Исповедь моего сердца | Страница: 124

  • Georgia
  • Verdana
  • Tahoma
  • Symbol
  • Arial
16
px

— Видите ли, доктор, я не больна, я теперь здорова. Как вы с доктором Либкнехтом и обещали. Мне показалось, будто это произошло внезапно, но на самом деле скорее всего процесс выздоровления шел постепенно. Я действительно здорова, и всегда была здорова. Просто жила с пеленой на глазах, обозлившись на весь свет. У меня было невольное желание сделать больно самому близкому человеку — себе самой. Но теперь мне открылась истина — истина того, что со мной произошло. Моя Воля обратилась против меня, а теперь — как вы и обещали — моя же Воля меня и исцелила. Поэтому я хочу выписаться. Я настаиваю на выписке. Вы обязаны известить об этом моего отца.

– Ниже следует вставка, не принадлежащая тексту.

(** The first loop lays the groups out in first-seen order, each with the
    running sums of its own records; it never raises [KeyError]. *)
Lemma accumulate_all_groups (key : TournamentRecord -> string)
  (records : list TournamentRecord) :
  accumulate_all key [] records
  = Ok (map (fun g => (g, sums_of (members key g records)))
            (first_seen (map key records))).
Proof.
  induction records as [|r records IH] using rev_ind; [reflexivity |].
  rewrite accumulate_all_snoc, IH. cbn [bind].
  rewrite accumulate_ok. f_equal.
  rewrite dict_get_map, dict_set_map by apply first_seen_NoDup.
  rewrite map_app. cbn [map]. rewrite first_seen_snoc.
  assert (M : list_mem (key r) (first_seen (map key records))
              = list_mem (key r) (map key records)).
  { destruct (list_mem (key r) (map key records)) eqn:E.
    - apply (proj1 (list_mem_In _ _)) in E.
      apply (proj2 (list_mem_In _ _)), (proj2 (first_seen_In _ _)). exact E.
    - destruct (list_mem (key r) (first_seen (map key records))) eqn:F;
        [| reflexivity].
      apply (proj1 (list_mem_In _ _)), (proj1 (first_seen_In _ _)) in F.
      apply (proj2 (list_mem_In _ _)) in F. congruence. }
  rewrite M, map_app. f_equal.
  - apply map_ext. intros g. f_equal. rewrite members_snoc.
    rewrite (String.eqb_sym (key r) g).
    destruct (String.eqb_spec g (key r)) as [->|N].
    + rewrite sums_of_snoc.
      destruct (list_mem (key r) (map key records)) eqn:E; [reflexivity |].
      rewrite (members_nil key (key r) records E). reflexivity.
    + rewrite app_nil_r. reflexivity.
  - destruct (list_mem (key r) (map key records)) eqn:E; [reflexivity |].
    cbn [map]. rewrite members_snoc, String.eqb_refl, sums_of_snoc.
    rewrite (members_nil key (key r) records E). reflexivity.
Qed.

— Непременно сделаю это в сентябрьском отчете, мисс Грилль.

— А раньше нельзя? Попробуйте разыскать отца и телеграфировать ему. Наверняка он поддерживает связь со своими финансистами: с брокером, банкиром, бухгалтером. Повторяю, я здорова и не хочу жить среди больных. Жизнь же проходит!

На столе доктора Биса вместе с разрозненными письмами и бумагами лежит разрезной нож с рукояткой из черного дерева. Острое, как стилет, лезвие маняще поблескивает. Поглядывая из-под лениво прикрытых век на Розамунду, доктор Бис прикидывает расстояние между ножом и собеседницей, которая начинает раскачиваться в кресле, — пожалуй, не больше трех футов; он отнюдь не дурак, внешность обманчива.

— На вашем месте, дорогая, — доверительно говорит доктор, понижая голос так, будто кто-то может их подслушать, — я бы не торопился. А то снова попадете к нам, с рецидивом.

— Да, но моя жизнь…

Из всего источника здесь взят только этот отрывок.